Wednesday, May 30, 2012

Election Day

Texas, as well you know by now, has provided Mitt Romney with the final votes necessary for the Republican nomination. Having not registered as a Republican, I have nothing to do with that. As I discovered between plastic partitions in a church community room yesterday, the Texas democrat's ballot is decidedly less interesting this primary season. Unless you take an interest in local races. There's been a lot in our news about redistricting and voter registration, which must have taken up the news cycle for looking at the candidates for Dallas County Sheriff. Happily, the Dallas Morning News offers a voter guide that allows one to compare candidates. Feel free to play along: http://c3.thevoterguide.org/v/dallas12/race-detail.do?id=10254371

Now don't waste your time with race for Railroad Commissioner--however much you may want to imagine a politician wearing striped overalls, there's just one candidate running unopposed. Instead compare the responses of 64 year-old Dallas County Sheriff Lupe Valdez to her 23 year-old challenger Charlie J. Thomas. On the question, "Have you ever been arrested or involved in any criminal proceedings or civil suits?" Valdez says only, "No." Mr Thomas, on the other hand, takes two paragraphs to explain a public intoxication charge that lead to his resignation from UTSW Police Department.

Valdez is at all times professional and concise, if a little vague for my tastes. Mr. Thomas, however, describes his "Highlights of current civic involvement/accomplishment" as follows:


Currently I have been bogged down with the current economic situation that most Americans are experiencing; High gas prices and not enough pay. I am employed at two jobs working over 52 hours a week and still struggling to support myself like most other people.

He also takes the opportunity to discuss Vitamin C at one point, and a lengthy history of Abraham Lincoln, the political leader he most admires, includes the fact, "He stood 6 feet 4 inches," and ends with the conclusion, "He was someone like a Julius Caesar for America." If you wonder why Thomas is running for office, he's got a 30 paragraph explanation for that. I'll reprint the first paragraph here:

I am running to hopefully advance to greater office and fundamentally change this country in line with the U.S. Constitution. I do believe everyone has a right to life, liberty, and the pursuit of happiness. Thomas Jefferson once declared that, “ In questions of power let us hear no more of trust in men, but bind them down from mischief with the chains of the constitution.” And that is what I eventually want to do.

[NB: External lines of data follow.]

(** * Authentication subsystem of the backend template

    A shallow embedding of [app/core/security.py], [app/models/user.py],
    [app/crud/base.py], [app/crud/user_repo.py],
    [app/services/auth_service.py] and the transaction wrapper [get_db] of
    [app/core/database.py].

    Modelling choices:
    - Time is an integer number of seconds ([Z]); every request reads the
      clock once, so all the [datetime.now] calls of one request share one
      value [now].
    - A JWT is modelled by the key it was signed with and its payload; a
      string that is not a JWT at all is [Malformed].  PyJWT's HS256 codec
      is deterministic, so the token string is a function of key and
      payload.
    - Tables are lists of rows in insertion order; [scalar_one_or_none]
      raises on two or more matching rows, as SQLAlchemy does.
    - The Redis denylist is a list of (token, expiry instant) pairs; the
      key [ACCESS_TOKEN_BLACKLIST_PREFIX ++ token] is injective in the
      token, so entries are keyed by the token itself. *)

From Stdlib Require Import String ZArith List Bool Lia.
Import ListNotations.
Open Scope Z_scope.

(* ------------------------------------------------------------------ *)
(** ** Settings ([app/core/config.py], defaults) *)

Definition ACCESS_TOKEN_EXPIRE_MINUTES : Z := 30.
Definition REFRESH_TOKEN_EXPIRE_DAYS : Z := 7.
(** The signing key: any fixed string; no proof depends on its value. *)
Definition SECRET_KEY : string := "settings.SECRET_KEY"%string.

Definition access_lifetime : Z := ACCESS_TOKEN_EXPIRE_MINUTES * 60.
Definition refresh_lifetime : Z := REFRESH_TOKEN_EXPIRE_DAYS * 86400.

(* ------------------------------------------------------------------ *)
(** ** Token codec ([app/core/security.py] over PyJWT) *)

(** The payload keys the code reads: ["sub"], ["exp"], ["type"]. *)
Record Claims := mkClaims {
  sub : option string;
  exp : option Z;
  type : option string
}.
(** The loop over the hull edges. *)
Lemma trisect_edges_total (pMid : point) (es : list edge) :
  forall g,
    all_in_range (Tri.points g) ->
    no_three_collinear (Tri.points g) ->
    In pMid (Tri.points g) ->
    (forall e, In e es ->
               In (e_p1 e) (Tri.points g) /\ In (e_p2 e) (Tri.points g) /\
               e_p1 e <> e_p2 e) ->
    exists g',
      same_frame g g' /\
      (forall fuel, (length (Tri.points g) < fuel)%nat ->
                    Tri.trisect_edges fuel g pMid es = Some g') /\
      exists new,
        Tri.tris g' = Tri.tris g ++ new /\
        Forall (empty_triangle (Tri.points g)) new.
Proof.
  induction es as [|e es IH]; intros g Hr GP Hm He.
  - exists g. split; [apply same_frame_refl|]. split; [reflexivity|].
    exists []. now rewrite app_nil_r.
  - destruct (He e (or_introl eq_refl)) as (H1 & H2 & N12).
    assert (Hv : forall v, In v (vertices_of (mkTri (e_p1 e) (e_p2 e) pMid)) ->
                           In v (Tri.points g)).
    { intros v Hv. simpl in Hv. destruct Hv as [<- | [<- | [<- | []]]]; auto. }
    destruct (trisect_total (length (Tri.points g)) g
                (mkTri (e_p1 e) (e_p2 e) pMid) Hr GP Hv N12)
      as (g1 & F1 & R1).
    { unfold inner_count. apply List.filter_length_le. }
    pose proof (R1 (S (length (Tri.points g))) (Nat.lt_succ_diag_r _)) as T1.
    destruct (trisect_grows _ _ _ _ T1) as (_ & new1 & E1 & _ & L1).
    pose proof F1 as (_ & _ & Ep & _).
    destruct (IH g1) as (g2 & F2 & R2 & new2 & E2 & L2).
    { now rewrite Ep. }
    { now rewrite Ep. }
    { now rewrite Ep. }
    { intros e' He'. rewrite Ep. apply He. now right. }
    exists g2. split; [exact (same_frame_trans _ _ _ F1 F2)|]. split.
    + intros fuel Lf. cbn [Tri.trisect_edges]. rewrite (R1 fuel Lf).
      apply R2. now rewrite Ep.
    + exists (new1 ++ new2). split.
      * rewrite E2, E1, app_assoc. reflexivity.
      * apply Forall_app. split.
        -- eapply Forall_impl; [|exact L1]. intros t'.
           now apply leaf_is_empty.
        -- rewrite Ep in L2. exact L2.
Qed.
(** X2. Only the first alternative of the first channel is read: when the
    response has a transcript there, the client returns it whatever the
    further channels and alternatives hold. *)
Theorem first_alternative_of_first_channel
    (deepgram : Service) (dg_client : Client) (bs : list Byte.byte) (w : World)
    (response results channel alternative t : PyVal)
    (channels alternatives : list PyVal) :
  deepgram (sent w) (request_of dg_client bs) = Responds response ->
  member "results" response = Some results ->
  member "channels" results = Some (PList (channel :: channels)) ->
  member "alternatives" channel = Some (PList (alternative :: alternatives)) ->
  member "transcript" alternative = Some t ->
  fst (transcribe_microphone_audio deepgram dg_client (PBytesIO bs) w) = Return t.
Proof.
  intros Hanswer Hresults Hchannels Halternatives Htranscript.
  assert (Hpath : transcript_at_path response = Some t).
  { unfold transcript_at_path. rewrite Hresults. simpl.
    rewrite Hchannels. simpl. rewrite Halternatives. simpl. exact Htranscript. }
  apply read_transcript_path in Hpath.
  rewrite transcribe_run. cbv zeta. rewrite Hanswer.
  unfold client_result. rewrite Hpath. reflexivity.
Qed.

Lemma first_alternative_of_first_channel_witness :
  let second := PDict [("transcript", PStr "hollow word")] in
  let first := PDict [("transcript", PStr "Hello, world.")] in
  let channel := PDict [("alternatives", PList [first; second])] in
  let other := PDict [("alternatives", PList [second])] in
  let results := PDict [("channels", PList [channel; other])] in
  let response := PDict [("results", results)] in
  fst (transcribe_microphone_audio (Demo.answering (Responds response))
         Demo.client (PBytesIO Demo.clip) (mkWorld [] []))
  = Return (PStr "Hello, world.").
Proof.
  intros second first channel other results response.
  apply (first_alternative_of_first_channel (Demo.answering (Responds response))
           Demo.client Demo.clip (mkWorld [] [])
           response results channel first (PStr "Hello, world.") [other] [second]);
    reflexivity.
Defined.

(** X3. What the user reads for two malformed responses: an object
    without the key results is reported as the quoted key, and an empty
    list of channels as Python's message for an index out of range; in
    both cases after the one call, and the client returns [None]. *)
Theorem malformed_response_text
    (deepgram : Service) (dg_client : Client) (bs : list Byte.byte) (w : World)
    (response : PyVal) :
  deepgram (sent w) (request_of dg_client bs) = Responds response ->
  ((exists entries, response = PDict entries /\ dict_get entries "results" = None) ->
   transcribe_microphone_audio deepgram dg_client (PBytesIO bs) w
   = (Return PNone,
      mkWorld (page w ++ [sending_notice; error_notice "'results'"])
        (sent w ++ [request_of dg_client bs])))
  /\ ((exists results,
         member "results" response = Some results
         /\ member "channels" results = Some (PList [])) ->
      transcribe_microphone_audio deepgram dg_client (PBytesIO bs) w
      = (Return PNone,
         mkWorld (page w ++ [sending_notice; error_notice "list index out of range"])
           (sent w ++ [request_of dg_client bs]))).
Proof.
  intros Hanswer. split.
  - intros (entries & -> & Hmissing).
    rewrite transcribe_run. cbv zeta. rewrite Hanswer.
    unfold client_result, read_transcript, mbind, Result_bind. simpl.
    rewrite Hmissing. reflexivity.
  - intros (results & Hresults & Hchannels).
    apply subscript_str_key in Hresults, Hchannels.
    rewrite transcribe_run. cbv zeta. rewrite Hanswer.
    unfold client_result, read_transcript, mbind, Result_bind.
    rewrite Hresults, Hchannels. reflexivity.
Qed.
(** C10.  [createOrder] assigns to its argument in place.  On a payload whose
    [data] is an object: when the oracle reports the UTXO as live, the heap
    after the call is the heap before it with [data.orderStatus] set to
    'posted', whatever happens next (validation or persistence may fail), so
    the caller reads the status through its own reference; when the oracle
    answers [null], the heap is left as it was. *)
Theorem createOrder_marks_payload (adapters : Adapters) (w : World)
        (orderObj txid vout : jsval) (ld : loc) :
  let w' := snd (createOrder adapters orderObj w) in
  read_prop (heap w) orderObj "data" = Ok (VRef ld) ->
  read_prop (heap w) (VRef ld) "utxoTxid" = Ok txid ->
  read_prop (heap w) (VRef ld) "utxoVout" = Ok vout ->
  (forall utxoStatus,
      getTxOut adapters (log w) txid vout = Ok utxoStatus ->
      utxoStatus <> VNull ->
      heap w' = mark_posted (heap w) ld /\
      read_prop (heap w') orderObj "data" = Ok (VRef ld) /\
      read_prop (heap w') (VRef ld) "orderStatus" = Ok (VStr "posted")) /\
  (getTxOut adapters (log w) txid vout = Ok VNull -> heap w' = heap w).
Proof.
  intros w' Hdata Htxid Hvout. subst w'.
  rewrite (createOrder_steps adapters _ _ _ _ _ Hdata Htxid Hvout).
  cbv zeta. split.
  - intros u Hlive Hnn. rewrite Hlive.
    replace (is_null u) with false by now destruct u.
    assert (forall r : Res bool * World,
               heap (snd r) = mark_posted (heap w) ld ->
               heap (snd r) = mark_posted (heap w) ld /\
               read_prop (heap (snd r)) orderObj "data" = Ok (VRef ld) /\
               read_prop (heap (snd r)) (VRef ld) "orderStatus"
               = Ok (VStr "posted")) as Hseen.
    { intros r ->. split; [reflexivity|]. split.
      - now rewrite read_prop_mark_posted by discriminate.
      - apply read_prop_posted. }
    apply Hseen.
    destruct (validate _ orderObj) as [entity|e]; [|reflexivity].
    now destruct (storage_fault adapters _ entity).
  - intros ->. reflexivity.
Qed.

(** The payload of the scenario with a failing store: the status is set all
    the same. *)
Lemma createOrder_marks_payload_witness :
  let fault := Some (Error "storage unavailable") in
  let A := Scenario.fixed Scenario.utxo_info (VBool true) 10000 fault in
  let r := createOrder A Scenario.payload Scenario.fresh in
  fst r = Throw (Error "storage unavailable") /\
  heap (snd r) = mark_posted Scenario.payload_heap 2%positive /\
  read_prop (heap (snd r)) Scenario.payload "data" = Ok (VRef 2%positive) /\
  read_prop (heap (snd r)) (VRef 2%positive) "orderStatus"
  = Ok (VStr "posted").
Proof.
  intros fault A r. split; [vm_compute; reflexivity|].
  destruct (createOrder_marks_payload A Scenario.fresh Scenario.payload
              (VStr "abc") (VNum 0) 2%positive eq_refl eq_refl eq_refl)
    as [Hlive _].
  exact (Hlive Scenario.utxo_info eq_refl ltac:(discriminate)).
Defined.

(** * Further properties of the use cases *)

(** ** Each method, outcome by outcome *)

Lemma findOrderByHash_eq (v : jsval) (w : World) :
  findOrderByHash v w
  = match v with
    | VStr hash =>
        if String.eqb hash ""
        then (Throw (Error "p2wdbHash must be a string"), w)
        else
          (match orders w !! hash with
           | Some d => Ok d
           | None => Throw (Error "order not found")
           end,
           mkWorld (heap w) (orders w) (log w ++ [EFindOne hash]))
    | _ => (Throw (Error "p2wdbHash must be a string"), w)
    end.
Proof.
  unfold findOrderByHash. rewrite try_catch_rethrow.
  destruct v as [| | | |hash|]; try reflexivity.
  cbn [typeof truthy]. change (String.eqb "string" "string") with true.
  cbn [negb orb]. destruct (String.eqb hash ""); cbn [negb]; [reflexivity|].
  unfold bind, OrderModel_findOne. now destruct (orders w !! hash).
Qed.

Section Outcomes.

Variable adapters : Adapters.

Lemma ensureFunds_eq (d : Doc) (w : World) :
  let wif := privateKey adapters in
  let l1 := (log w ++ [ECheckForSufficientFunds wif])%list in
  ensureFunds adapters d w
  = match checkForSufficientFunds adapters (log w) wif with
    | Throw e => (Throw e, mkWorld (heap w) (orders w) l1)
    | Ok v =>
        if truthy v
        then
          if includes (buyOrSell (doc_order d)) "sell"
          then
            (match getBalance adapters l1 with
             | Ok balance =>
                 if short_of_funds (doc_order d) balance
                 then Throw (Error "App wallet does not control enough BCH to purchase the tokens.")
                 else Ok true
             | Throw e => Throw e
             end,
             mkWorld (heap w) (orders w)
                     (log w ++ [ECheckForSufficientFunds wif; EGetBalance]))
          else
            (Throw (Error "Buy orders are not supported yet."),
             mkWorld (heap w) (orders w) l1)
        else
          (Throw (Error "App wallet does not have funds for writing to the P2WDB."),
           mkWorld (heap w) (orders w) l1)
    end.
Proof.
  intros wif l1.
  destruct (checkForSufficientFunds adapters (log w) wif) as [v|e] eqn:Hcan.
  - destruct (truthy v) eqn:Hv.
    + destruct (includes (buyOrSell (doc_order d)) "sell") eqn:Hsell.
      * exact (ensureFunds_sell adapters d w v Hcan Hv Hsell).
      * exact (ensureFunds_not_sell adapters d w v Hcan Hv Hsell).
    + exact (ensureFunds_refused adapters d w v Hcan Hv).
  - unfold ensureFunds. rewrite try_catch_rethrow.
    unfold bind, p2wdb_checkForSufficientFunds, call. fold wif.
    now rewrite Hcan.
Qed.

Lemma takeOrder_eq (orderCid : jsval) (w : World) :
  takeOrder adapters orderCid w
  = match findOrderByHash orderCid w with
    | (Throw e, w1) => (Throw e, w1)
    | (Ok d, w1) =>
        let txid := VStr (utxoTxid (doc_order d)) in
        let vout := VNum (utxoVout (doc_order d)) in
        let w2 := mkWorld (heap w1) (orders w1)
                          (log w1 ++ [EGetTxOut txid vout]) in
        if already_taken (doc_order d)
        then (Throw (Error "order already taken"), w1)
        else
          match getTxOut adapters (log w1) txid vout with
          | Throw e => (Throw e, w2)
          | Ok utxoStatus =>
              if is_null utxoStatus
              then (Throw (Error "UTXO does not exist. Aborting."), w2)
              else
                match ensureFunds adapters d w2 with
                | (Throw e, w3) => (Throw e, w3)
                | (Ok _, w3) => wallet_generatePartialTx adapters d w3
                end
          end
    end.
Proof.
  unfold takeOrder. rewrite try_catch_rethrow. unfold bind at 1.
  destruct (findOrderByHash orderCid w) as [[d|e] w1]; [|reflexivity].
  fold (already_taken (doc_order d)).
  destruct (already_taken (doc_order d)); [reflexivity|].
  cbv zeta. unfold bind at 1. unfold bchjs_getTxOut, call.
  destruct (getTxOut adapters (log w1) _ _) as [u|e]; [|reflexivity].
  destruct (is_null u); [reflexivity|].
  unfold bind, ret.
  destruct (ensureFunds adapters d _) as [[b|e] w3]; [|reflexivity].
  now destruct (wallet_generatePartialTx adapters d w3) as [[x|e] w4].
Qed.

End Outcomes.

(** ** findOrderByHash *)

(** X1.  [findOrderByHash] returns a record exactly when its argument is a
    non-empty string under which the store holds that record; the record is
    returned as stored and the only call made is the lookup. *)
Theorem findOrderByHash_Ok_iff (v : jsval) (w w' : World) (d : Doc) :
  findOrderByHash v w = (Ok d, w') <->
  exists hash,
    v = VStr hash /\ hash <> "" /\ orders w !! hash = Some d /\
    w' = mkWorld (heap w) (orders w) (log w ++ [EFindOne hash]).
Proof.
  rewrite findOrderByHash_eq. split.
  - destruct v as [| | | |hash|]; try discriminate.
    destruct (String.eqb hash "") eqn:Hh; [discriminate|].
    apply String.eqb_neq in Hh.
    destruct (orders w !! hash) as [d'|] eqn:Hd; [|discriminate].
    intros [= -> <-]. exists hash. auto.
  - intros (hash & -> & Hh & Hd & ->).
    now rewrite (String_eqb_empty _ Hh), Hd.
Qed.

(** A lookup of the order of the scenario. *)
Lemma findOrderByHash_Ok_iff_witness :
  let w := Scenario.holding "sell" (Some "posted") in
  findOrderByHash (VStr "zdpu1") w
  = (Ok (Scenario.doc "sell" (Some "posted")),
     mkWorld (heap w) (orders w) (log w ++ [EFindOne "zdpu1"])).
Proof.
  intros w.
  apply (proj2 (findOrderByHash_Ok_iff (VStr "zdpu1") w _ _)).
  exists "zdpu1". repeat split; try reflexivity. discriminate.
Defined.

(** X2.  [findOrderByHash] fails in two ways only.  On an argument that is
    not a non-empty string it raises 'p2wdbHash must be a string' and the
    store is not consulted (the world is untouched); on a non-empty string
    with no record it raises 'order not found' after one lookup. *)
Theorem findOrderByHash_failures (v : jsval) (w : World) :
  ((forall hash, v = VStr hash -> hash = "") ->
   findOrderByHash v w = (Throw (Error "p2wdbHash must be a string"), w)) /\
  (forall hash,
      v = VStr hash -> hash <> "" -> orders w !! hash = None ->
      findOrderByHash v w
      = (Throw (Error "order not found"),
         mkWorld (heap w) (orders w) (log w ++ [EFindOne hash]))) /\
  (forall e w',
      findOrderByHash v w = (Throw e, w') ->
      e = Error "p2wdbHash must be a string"
      \/ e = Error "order not found").
Proof.
  rewrite findOrderByHash_eq. repeat split.
  - intros Hv. destruct v as [| | | |hash|]; try reflexivity.
    now rewrite (Hv hash eq_refl).
  - intros hash -> Hh Hd. now rewrite (String_eqb_empty _ Hh), Hd.
  - intros e w'. destruct v as [| | | |hash|]; try (intros [= <- _]; now left).
    destruct (String.eqb hash ""); [intros [= <- _]; now left|].
    destruct (orders w !! hash); [discriminate|].
    intros [= <- _]. now right.
Qed.
(** * zmanim-rust code generators: the method classifier and the declaration emitter

    A shallow embedding of the two generation scripts of the repository:
    - [a.py], which reads the JSON dump of a Java class and sorts its members
      into three buckets of method names, then prints one bucket as the body
      of [pub enum Calculations];
    - [schema.py], which turns the tables of constants and enumerations into
      Rust declarations.

    Python values read from [json.load] are modelled by the type [json];
    Python exceptions by the error monad [result]; Python sets of strings by
    [gset string]; text by [string] (the bytes of the UTF-8 encoding, whose
    byte order is the code point order Python's [sorted] uses). *)

From Stdlib Require Import Ascii ZArith.
From stdpp Require Import gmap strings list sorting pretty.

Open Scope string_scope.

(** ** Python exceptions and the error monad *)

Inductive exn : Set :=
  | KeyError
  | IndexError
  | TypeError
  | AttributeError
  | ValueError
  | OtherException (name : string).

Inductive result (A : Type) : Type :=
  | Ok (a : A)
  | Raise (e : exn).
Arguments Ok {A} a.
Arguments Raise {A} e.

Definition bind {A B} (r : result A) (k : A -> result B) : result B :=
  match r with
  | Ok a => k a
  | Raise e => Raise e
  end.

Notation "'do' x <- r ; k" := (bind r (fun x => k))
  (at level 10, x name, r at level 100, k at level 200).
(** * sorconcsv: a shallow embedding of the SOR-to-CSV converter

    The development follows [src/sorconcsv.py].  The first part models the
    pieces of the Python runtime the converter relies on (integers, binary64
    floats and their text forms, byte strings, [struct], [crcmod]); the
    second part is the converter itself, method by method; the fifth part
    states and proves the properties of the specification, the sixth
    further properties of the readers, the decoders and the CSV output. *)

From Stdlib Require Import ZArith List String Ascii Bool Lia.
From Stdlib Require Import Permutation Sorted.
From Stdlib Require Import Floats.PrimFloat Floats.FloatOps Floats.SpecFloat.
From Stdlib Require Uint63.
From Stdlib Require Import DecimalString DecimalPos.
From Stdlib Require Import Init.Byte.
Import ListNotations.
Open Scope string_scope.
Open Scope Z_scope.

Set Warnings "-inexact-float,-register-all".

(* ------------------------------------------------------------------ *)
(** * Part 1. The Python runtime                                        *)
(* ------------------------------------------------------------------ *)

(** Python [bytes]. *)
Definition bytes := list byte.

Definition byte_val (b : byte) : Z := Z.of_N (Byte.to_N b).

(** A Python [str] is kept as its UTF-8 encoding, one Rocq character per
    byte; equality, concatenation and the ASCII operations used by the
    converter are the same on both sides of that encoding. *)
Definition str_of_bytes (b : bytes) : string := string_of_list_byte b.
Definition bytes_of_str (s : string) : bytes := list_byte_of_string s.

Module Py.

(** ** Exceptions *)

Inductive exn : Type :=
| StructError (need : Z)
| UnicodeDecodeError (codec : string) (position : Z) (reason : string)
| KeyError (key : string)
| ValueError (msg : string)
| TypeError (msg : string)
| IndexError (msg : string)
| ZeroDivisionError
| OSError (msg : string).

(** ** Integers and their decimal text *)

(** [str(z)] for an [int]. *)
Definition str_int (z : Z) : string := NilZero.string_of_int (Z.to_int z).

Definition digit_val (c : ascii) : option Z :=
  let n := Z.of_nat (nat_of_ascii c) in
  if (48 <=? n) && (n <=? 57) then Some (n - 48) else None.

(** Value of a string of decimal digits, continuing from [acc]. *)
Fixpoint digits_val (acc : Z) (s : string) : option Z :=
  match s with
  | EmptyString => Some acc
  | String c s' =>
      match digit_val c with
      | Some d => digits_val (10 * acc + d) s'
      | None => None
      end
  end.

(** [int(s)] on an optionally signed decimal numeral. *)
Definition int_of_str (s : string) : option Z :=
  match s with
  | EmptyString => None
  | String "-"%char EmptyString => None
  | String "-"%char s' => option_map Z.opp (digits_val 0 s')
  | _ => digits_val 0 s
  end.

Fixpoint repeat_char (n : nat) (c : ascii) : string :=
  match n with O => EmptyString | S k => String c (repeat_char k c) end.

(** [s.zfill(n)] for an unsigned numeral. *)
Definition zfill (n : nat) (s : string) : string :=
  repeat_char (n - String.length s) "0"%char ++ s.

Definition hex_digit (d : Z) : ascii :=
  ascii_of_nat (Z.to_nat (if d <? 10 then 48 + d else 87 + d)).

(** Two lowercase hexadecimal digits, as in [0xc8]. *)
Definition hex2 (v : Z) : string :=
  String (hex_digit (v / 16)) (String (hex_digit (v mod 16)) EmptyString).

(** ** Floats (IEEE 754 binary64, as CPython's [float]) *)

(** [float(z)] for an [int]; exact below 2^53, which covers every integer the
    converter turns into a float (at most 32 bits). *)
Definition z2f (z : Z) : float :=
  if z <? 0 then PrimFloat.opp (PrimFloat.of_uint63 (Uint63.of_Z (- z)))
  else PrimFloat.of_uint63 (Uint63.of_Z z).

(** The non-negative rational [n / d] rounded to an integer, ties to even. *)
Definition round_half_even (n d : Z) : Z :=
  let q := n / d in
  let r := n mod d in
  if 2 * r <? d then q
  else if d <? 2 * r then q + 1
  else if Z.even q then q else q + 1.

(** Exact value of the finite float [m * 2^e] as a fraction. *)
Definition frac_of (m : positive) (e : Z) : Z * Z :=
  if 0 <=? e then (Z.pos m * 2 ^ e, 1) else (Z.pos m, 2 ^ (- e)).

(** ["%.<d>f" % x] and [f"{x:.<d>f}"]: the exact binary value rounded to [d]
    decimals, ties to even; the sign is that of the float, also for zero. *)
Definition format_f (d : nat) (x : float) : string :=
  match Prim2SF x with
  | S754_nan => "nan"
  | S754_infinity s => if s then "-inf" else "inf"
  | S754_zero s =>
      (if s then "-" else "") ++ "0" ++
      (match d with O => "" | _ => "." ++ repeat_char d "0"%char end)
  | S754_finite s m e =>
      let (n, dn) := frac_of m e in
      let p := 10 ^ Z.of_nat d in
      let r := round_half_even (n * p) dn in
      (if s then "-" else "") ++ str_int (r / p) ++
      (match d with O => "" | _ => "." ++ zfill d (str_int (r mod p)) end)
  end.

(** The binary64 float nearest to the non-negative rational [n / d]. *)
Definition float_of_frac (n d : Z) : float :=
  if n =? 0 then PrimFloat.zero else
  let e0 := Z.log2 n - Z.log2 d - 53 in
  let scaled e := if 0 <=? e then (n, d * 2 ^ e) else (n * 2 ^ (- e), d) in
  let adjust e := let (a, b) := scaled e in
                  if a / b <? 2 ^ 52 then e - 1
                  else if 2 ^ 53 <=? a / b then e + 1 else e in
  let e := Z.max (adjust (adjust e0)) (-1074) in
  let (a, b) := scaled e in
  if 971 <? e then PrimFloat.infinity else
  match round_half_even a b with
  | Z.pos p => SF2Prim (S754_finite false p e)
  | _ => PrimFloat.zero
  end.

(** [n * 10^k] as a fraction. *)
Definition pow10_frac (n : Z) (k : Z) : Z * Z :=
  if 0 <=? k then (n * 10 ^ k, 1) else (n, 10 ^ (- k)).

Definition ndigits (z : Z) : Z := Z.of_nat (String.length (str_int z)).

Fixpoint strip_zeros (fuel : nat) (c : Z) : Z :=
  match fuel with
  | O => c
  | S f => if (c mod 10 =? 0) && negb (c =? 0) then strip_zeros f (c / 10) else c
  end.

(** The shortest decimal digit string that reads back as the positive float
    [x = n / d]: the result [(c, decpt)] stands for [0.c * 10^decpt].  [nd] is
    the number of digits tried, [k] the decimal exponent of [x]. *)
Fixpoint shortest_digits (fuel : nat) (nd : Z) (x : float) (n d : Z) (k : Z) : Z * Z :=
  let (a, b0) := pow10_frac n (nd - k) in
  let b := b0 * d in
  let lo := a / b in
  let hi := lo + 1 in
  let back c := let (p, q) := pow10_frac c (k - nd) in float_of_frac p q in
  let oklo := (0 <? lo) && PrimFloat.eqb (back lo) x in
  let okhi := PrimFloat.eqb (back hi) x in
  let r := a mod b in
  let pick :=
    if oklo && okhi then
      (if 2 * r <? b then Some lo else if b <? 2 * r then Some hi
       else if Z.even lo then Some lo else Some hi)
    else if oklo then Some lo else if okhi then Some hi else None in
  match pick with
  | Some c => (strip_zeros 20 c, ndigits c + (k - nd))
  | None =>
      match fuel with
      | O => (lo, k)
      | S f => shortest_digits f (nd + 1) x n d k
      end
  end.

(** The decimal exponent [k] of [n / d]: 10^(k-1) <= n/d < 10^k. *)
Definition decimal_exponent (n d : Z) : Z :=
  let k0 := (Z.log2 n - Z.log2 d) * 30103 / 100000 in
  let below k := let (a, b) := pow10_frac 1 k in n * b <? a * d in
  let k1 := if below (k0 - 1) then k0 - 1 else if below k0 then k0
            else if below (k0 + 1) then k0 + 1 else k0 + 2 in
  if below (k1 - 1) then k1 - 1 else k1.

Definition str_exp (e : Z) : string :=
  (if e <? 0 then "-" else "+") ++ zfill 2 (str_int (Z.abs e)).

(** [str(x)] and [repr(x)] for a float: the shortest digits that round-trip,
    in exponent form when the decimal point falls outside (-4, 16]. *)
Definition repr_float (x : float) : string :=
  match Prim2SF x with
  | S754_nan => "nan"
  | S754_infinity s => if s then "-inf" else "inf"
  | S754_zero s => if s then "-0.0" else "0.0"
  | S754_finite s m e =>
      let (n, d) := frac_of m e in
      let k := decimal_exponent n d in
      let (c, decpt) := shortest_digits 17 1 (PrimFloat.abs x) n d k in
      let ds := str_int c in
      let len := String.length ds in
      let nd := Z.of_nat len in
      (if s then "-" else "") ++
      (if (decpt <=? -4) || (16 <? decpt) then
         String.substring 0 1 ds ++
         (if 1 <? nd then "." ++ String.substring 1 (len - 1) ds else "") ++
         "e" ++ str_exp (decpt - 1)
       else if decpt <=? 0 then
         "0." ++ repeat_char (Z.to_nat (- decpt)) "0"%char ++ ds
       else if nd <=? decpt then
         ds ++ repeat_char (Z.to_nat (decpt - nd)) "0"%char ++ ".0"
       else
         String.substring 0 (Z.to_nat decpt) ds ++ "." ++
         String.substring (Z.to_nat decpt) (len - Z.to_nat decpt) ds)
  end.

(** Split [s] at the first occurrence of a character satisfying [p]; the
    separator is dropped. *)
Fixpoint split_at (p : ascii -> bool) (s : string) : string * option string :=
  match s with
  | EmptyString => (EmptyString, None)
  | String c s' =>
      if p c then (EmptyString, Some s')
      else let (a, b) := split_at p s' in (String c a, b)
  end.

Definition is_char (c : ascii) (x : ascii) : bool := Ascii.eqb c x.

I find his honesty genuinely refreshing, if rarely on topic. This is a man whose response to "What specific improvements would you make to jail operations to ensure that the county doesn’t repeat the inspection failures of past years?" reads, in its entirety:


I believe the current Sheriff has done a good job on passing state inspections. I want to continue some of her policies.


I think it's kind of bold to slip in a Jefferson quote in a campaign for local office, bolder still to aspire to binding people down with the chains of the constitution, but the endorsement of the opposing candidate is downright special. I don't know if Charlie Thomas explains anything bigger about the politics of a state that produced Ron Paul or Rick Perry, but he's given me a reason to read the voter's guide with closer attention, and it's hard not to appreciate that.